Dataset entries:
(* ===== verification/Pmm.v ===== *)
(** * Physical memory: the buddy allocator's code

    kernel/mm/pmm.c with the list macros of include/ds/linked.h it uses.
    [struct page]s are kept by address ([page_data + pfn]), zones by the
    logical address of their header.  The contents of page frames (the debug
    build's poisoning) are not part of this state. *)

From stdpp Require Import base list gmap.
From Stdlib Require Import ZArith Lia Bool.
From S2P Require Import Prelude Addr.
Local Open Scope Z_scope.

(** ** Data *)

(** [struct page]: the list node is its first member, so list pointers are
    addresses of pages. *)
Record page := mk_page {
  pg_next : Z;
  pg_prev : Z;
  pg_order : Z;      (* int8_t *)
  refcount : Z;
  page_lock : Z;
}.

Definition set_next v p := mk_page v (pg_prev p) (pg_order p) (refcount p) (page_lock p).
Definition set_prev v p := mk_page (pg_next p) v (pg_order p) (refcount p) (page_lock p).
Definition set_order v p := mk_page (pg_next p) (pg_prev p) v (refcount p) (page_lock p).
Definition set_refcount v p := mk_page (pg_next p) (pg_prev p) (pg_order p) v (page_lock p).
Definition page_zero : page := mk_page 0 0 0 0 0.

Record zone := mk_zone {
  znext : Z;
  pa_start : Z;
  zlen : Z;
  free_lists : list Z;
}.
(** [sizeof(struct zone)] *)
Definition SIZEOF_ZONE : Z := 8 + 8 + 8 + 8 * MAX_ORDER.

Definition zset_next v z := mk_zone v (pa_start z) (zlen z) (free_lists z).
Definition zset_lists v z := mk_zone (znext z) (pa_start z) (zlen z) v.

Inductive mmap_region_flags := MMAP_NONE | MMAP_NOMAP.
#[global] Instance mmap_region_flags_eq_dec : EqDecision mmap_region_flags.
Proof. solve_decision. Defined.

Record mmap_region := mk_region {
  base : Z;
  len : Z;
  flags : mmap_region_flags;
}.

Record pstate := mk_pstate {
  pages : gmap Z page;
  zones : gmap Z zone;
  zone_list : Z;
  zone_list_lock : Z;
}.

Definition upd_pages f s := mk_pstate (f (pages s)) (zones s) (zone_list s) (zone_list_lock s).
Definition upd_zones f s := mk_pstate (pages s) (f (zones s)) (zone_list s) (zone_list_lock s).
Definition upd_zone_list v s := mk_pstate (pages s) (zones s) v (zone_list_lock s).
Definition upd_zl_lock v s := mk_pstate (pages s) (zones s) (zone_list s) v.

Abbreviation P := (M pstate).

Definition rd_page : Z → P page := deref pages.
Definition wr_page : Z → (page → page) → P unit := store pages upd_pages.
Definition rd_zone : Z → P zone := deref zones.
Definition wr_zone : Z → (zone → zone) → P unit := store zones upd_zones.

(** [zone->free_lists[i]]: an index outside the array is outside the object. *)
Definition rd_list (z i : Z) : P Z :=
  zn ← rd_zone z;
  match (if i <? 0 then None else free_lists zn !! Z.to_nat i) with
  | Some h => mret h
  | None => fault
  end.
Definition wr_list (z i v : Z) : P unit :=
  rd_list z i;;
  wr_zone z (λ zn, zset_lists (<[Z.to_nat i := v]> (free_lists zn)) zn).

(** ** include/ds/linked.h on [struct page] *)

Definition dlist_get_next (p : Z) : P Z := n ← rd_page p; mret (pg_next n).
Definition dlist_get_prev (p : Z) : P Z := n ← rd_page p; mret (pg_prev n).

Definition dlist_set_next (p next_entry : Z) : P unit :=
  wr_page p (set_next next_entry);;
  if next_entry =? NULL then mret tt else wr_page next_entry (set_prev p).

Definition dlist_set_prev (p prev_entry : Z) : P unit :=
  wr_page p (set_prev prev_entry);;
  if prev_entry =? NULL then mret tt else wr_page prev_entry (set_next p).

(** ** kernel/mm/pmm.c *)

Section pmm.
Context `{BuildConfig}.

Definition calc_available_pages (available : mmap_region) : P Z :=
  let effective_start := ALIGNUP (u64 (base available + SIZEOF_ZONE)) PAGE_SIZE in
  let effective_len :=
    u64 (len available - u64 (effective_start - u64 (base available + SIZEOF_ZONE))) in
  kassert_dbg (effective_len <=? len available);;
  mret (effective_len / PAGE_SIZE).

(** The search of [get_max_order] from [rv] down. *)
Fixpoint max_order_from (rv : nat) (start_pfn end_pfn : Z) : Z :=
  match rv with
  | O => 0
  | S r =>
      if u64 (start_pfn + Z.shiftl 1 (Z.of_nat rv)) >? end_pfn then max_order_from r start_pfn end_pfn
      else if ISALIGN_POW2 start_pfn (Z.shiftl 1 (Z.of_nat rv)) then Z.of_nat rv
      else max_order_from r start_pfn end_pfn
  end.

Definition get_max_order (start end_ : Z) : P Z :=
  let rv := max_order_from (Z.to_nat (MAX_ORDER - 1)) (start / PAGE_SIZE) (end_ / PAGE_SIZE) in
  kassert_dbg (rv <? MAX_ORDER);;
  mret rv.

(** One block of [init_zone]'s loop goes to the front of its list. *)
Definition init_insert (z pages_inserted avail_pages : Z) : P Z :=
  zn ← rd_zone z;
  highest_order ← get_max_order (u64 (pa_start zn + u64 (pages_inserted * PAGE_SIZE)))
                                (u64 (pa_start zn + u64 (avail_pages * PAGE_SIZE)));
  let inserted := virt_to_page (phys_to_virt (u64 (pa_start zn + u64 (PAGE_SIZE * pages_inserted)))) in
  wr_page inserted (set_order (i8 highest_order));;
  h ← rd_list z highest_order;
  dlist_set_next inserted h;;
  wr_list z highest_order inserted;;
  kassert_dbg (u64 (page_to_phys inserted + u64 (PAGE_SIZE * Z.shiftl 1 highest_order))
               <=? u64 (pa_start zn + zlen zn));;
  mret (u64 (pages_inserted + Z.shiftl 1 highest_order)).

(** The test of the debug build at the end of [init_zone]: a word behind the
    zone is written and read back.  [readback a v] is what the memory at [a]
    returns after [v] has been written there; the word is in a page frame,
    whose contents are not part of the state. *)
Context (readback : Z → Z → Z).
Definition PROBE : Z := 0x0123456789ABCDEF.
Definition probe_addr (z avail_pages : Z) : Z := u64 (z + avail_pages * PAGE_SIZE + (PAGE_SIZE - 8)).

Definition init_zone (rg : mmap_region) : P Z :=
  let z := phys_to_virt (base rg) in
  avail_pages ← calc_available_pages rg;
  if avail_pages =? 0 then mret NULL
  else
    (* the header is written to the first bytes of the region *)
    modify (upd_zones <[z := mk_zone NULL (ALIGNUP (u64 (base rg + SIZEOF_ZONE)) PAGE_SIZE)
                                 (u64 (avail_pages * PAGE_SIZE)) (replicate (Z.to_nat MAX_ORDER) NULL)]>);;
    pages_inserted ← loop (S (Z.to_nat avail_pages)) (λ pages_inserted,
      if pages_inserted <? avail_pages
      then n ← init_insert z pages_inserted avail_pages; mret (inl n)
      else mret (inr pages_inserted)) 0;
    kassert (pages_inserted =? avail_pages);;
    (if DEBUG then kassert (readback (probe_addr z avail_pages) PROBE =? PROBE) else mret tt);;
    mret z.

Definition page_buddy (p order : Z) : Z :=
  let pgdata_index := u64 (Z.quot (i64 (p - page_data)) SIZEOF_PAGE) in
  let buddy_index := Z.lxor pgdata_index (Z.shiftl 1 order) in
  u64 (page_data + SIZEOF_PAGE * buddy_index).

(** The first loop of [zone_alloc_order]: the next order with a free block. *)
Definition scan_order (z order : Z) : P Z :=
  loop (Z.to_nat (MAX_ORDER + 2)) (λ free_order,
    if free_order <? MAX_ORDER then
      h ← rd_list z free_order;
      if h =? NULL then mret (inl (free_order + 1)) else mret (inr free_order)
    else mret (inr free_order)) (order + 1).

(** One round of the second loop: a block is split in two. *)
Definition split_block (z free_order : Z) : P unit :=
  removed ← rd_list z free_order;
  let buddy := page_buddy removed (free_order - 1) in
  wr_page buddy (set_order (i8 (free_order - 1)));;
  wr_page removed (set_order (i8 (free_order - 1)));;
  h ← rd_list z free_order;
  nx ← dlist_get_next h;
  wr_list z free_order nx;;
  dlist_set_next removed buddy;;
  l ← rd_list z (free_order - 1);
  dlist_set_next buddy l;;
  wr_list z (free_order - 1) removed.

Definition split_down (z order free_order : Z) : P unit :=
  loop (Z.to_nat (MAX_ORDER + 1)) (λ free_order,
    if free_order >? order then split_block z free_order;; mret (inl (free_order - 1))
    else mret (inr tt)) free_order.

(** Taking the head of a list that is not empty. *)
Definition take_head (z order : Z) : P Z :=
  head ← rd_list z order;
  hp ← rd_page head;
  kassert (pg_order hp =? i8 order);;
  nx ← dlist_get_next head;
  wr_list z order nx;;
  dlist_set_next head NULL;;
  dlist_set_prev head NULL;;
  kassert_dbg (negb (head =? NULL));;
  mret head.

Definition zone_alloc_order (z order : Z) : P Z :=
  h ← rd_list z order;
  if h =? NULL then
    free_order ← scan_order z order;
    if free_order =? MAX_ORDER then mret NULL
    else split_down z order free_order;; take_head z order
  else take_head z order.

Definition GFP_NONE : Z := 0.
Definition GFP_CAN_FAIL : Z := Z.shiftl 1 0.

(** [spin_lock(&zone_list_lock)] as one CPU sees it. *)
Definition zl_lock : P unit :=
  s ← get; if zone_list_lock s =? 0 then modify (upd_zl_lock 1) else diverge.
Definition zl_unlock : P unit := modify (upd_zl_lock 0).

(** [slist_foreach(zone, list, zone_list)] with a body that may return early. *)
Definition foreach_zone {A} (body : Z → P (option A)) : P (option A) :=
  s ← get;
  loop (S (size (zones s))) (λ z,
    if z =? NULL then mret (inr None)
    else
      r ← body z;
      match r with
      | Some x => mret (inr (Some x))
      | None => zn ← rd_zone z; mret (inl (znext zn))
      end) (zone_list s).

Definition pmm_alloc_order (order alloc_flags : Z) : P Z :=
  kassert (order <? MAX_ORDER);;
  zl_lock;;
  r ← foreach_zone (λ z, rv ← zone_alloc_order z order; mret (if rv =? NULL then None else Some rv));
  zl_unlock;;
  match r with
  | Some rv => mret rv
  | None => if Z.land alloc_flags GFP_CAN_FAIL =? 0 then panic else mret NULL
  end.

Definition page_to_zone (p : Z) : P Z :=
  let pa := page_to_phys p in
  r ← foreach_zone (λ z, zn ← rd_zone z;
    mret (if (pa_start zn <=? pa) && (pa <? u64 (pa_start zn + zlen zn)) then Some z else None));
  mret (default NULL r).

Definition is_page_free (p z : Z) : P bool :=
  pg ← rd_page p;
  if (pg_next pg =? NULL) && (pg_prev pg =? NULL) then mret false
  else
    zn ← rd_zone z;
    mret (negb (existsb (λ h, h =? p) (free_lists zn))).

(** The test of [__pmm_free_order]. *)
Definition can_merge (buddy order z : Z) : P bool :=
  andM (is_page_free buddy z) (b ← rd_page buddy; mret (pg_order b =? i8 order)).

(** [__pmm_free_order]; the recursion goes up one order at a time. *)
Fixpoint pmm_free_rec (fuel : nat) (p order z : Z) : P unit :=
  match fuel with
  | O => diverge
  | S fuel =>
      let buddy := page_buddy p order in
      let first := MIN buddy p in
      merge ← can_merge buddy order z;
      if merge : bool then
        prev ← dlist_get_prev buddy;
        next ← dlist_get_next buddy;
        (if prev =? NULL then mret tt else dlist_set_next prev next);;
        (if next =? NULL then mret tt else dlist_set_prev next prev);;
        pmm_free_rec fuel first (order + 1) z
      else
        h ← rd_list z order;
        dlist_set_next p h;;
        wr_list z order p;;
        wr_page p (set_order (i8 order))
  end.

(** The orders an [unsigned int] shift of 1 can express. *)
Definition free_fuel : nat := 31.

Definition pmm_free_order (p order : Z) : P unit :=
  kassert_dbg (negb (p =? NULL));;
  kassert_dbg (order <? MAX_ORDER);;
  (if DEBUG then n ← dlist_get_next p; kassert (n =? NULL) else mret tt);;
  (if DEBUG then n ← dlist_get_prev p; kassert (n =? NULL) else mret tt);;
  zl_lock;;
  z ← page_to_zone p;
  if z =? NULL then panic
  else
    pmm_free_rec free_fuel p order z;;
    zl_unlock.

(** ** Initialisation *)

(** [memset(page_data + pfn_start, 0, ...)] *)
Definition zero_pages (pfn_start num : Z) : P unit :=
  foldr (λ i k, wr_page (u64 (page_data + SIZEOF_PAGE * (pfn_start + i))) (λ _, page_zero);; k) (mret tt) (seqZ 0 num).

(** [ensure_mapped] stands for the test with [vmm_has_flags] and the mapping of
    a fresh frame with [mmap_alloc_low] and [vmm_map_page], which act on the
    page tables and the boot memory map. *)
Context (ensure_mapped : Z → P unit).

Definition reserve_page_data_range (start num_pages : Z) : P unit :=
  let pfn_start := start / PAGE_SIZE in
  let pfn_end := u64 (pfn_start + num_pages) in
  loop (S (Z.to_nat num_pages)) (λ pfn,
    if pfn <? pfn_end
    then ensure_mapped (u64 (page_data + SIZEOF_PAGE * pfn));; mret (inl (pfn + 1))
    else mret (inr tt)) pfn_start;;
  zero_pages pfn_start num_pages.

Definition reserve_page_data (available : list mmap_region) : P unit :=
  foldr (λ rg k, n ← calc_available_pages rg;
                 reserve_page_data_range (ALIGNUP (base rg) PAGE_SIZE) n;; k) (mret tt) available.

(** The loop of [pmm_init] over the copied regions; [tail] is the last zone. *)
Fixpoint link_zones (rgs : list mmap_region) (tail : Z) : P unit :=
  match rgs with
  | [] => mret tt
  | rg :: rgs =>
      tmp ← init_zone rg;
      if tmp =? NULL then link_zones rgs tail
      else
        (if tail =? NULL then modify (upd_zone_list tmp) else wr_zone tail (zset_next tmp));;
        link_zones rgs tmp
  end.

Definition pmm_init (available : list mmap_region) : P unit :=
  modify (upd_zl_lock 0);;
  reserve_page_data available;;
  link_zones available NULL.
End pmm.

> Problem description: With the line that has "O => diverge" as the first and the line that has "next ← dlist_get_next buddy;" as the last, repeat exactly that run of lines above and no more.

> Task solution:
  | O => diverge
  | S fuel =>
      let buddy := page_buddy p order in
      let first := MIN buddy p in
      merge ← can_merge buddy order z;
      if merge : bool then
        prev ← dlist_get_prev buddy;
        next ← dlist_get_next buddy;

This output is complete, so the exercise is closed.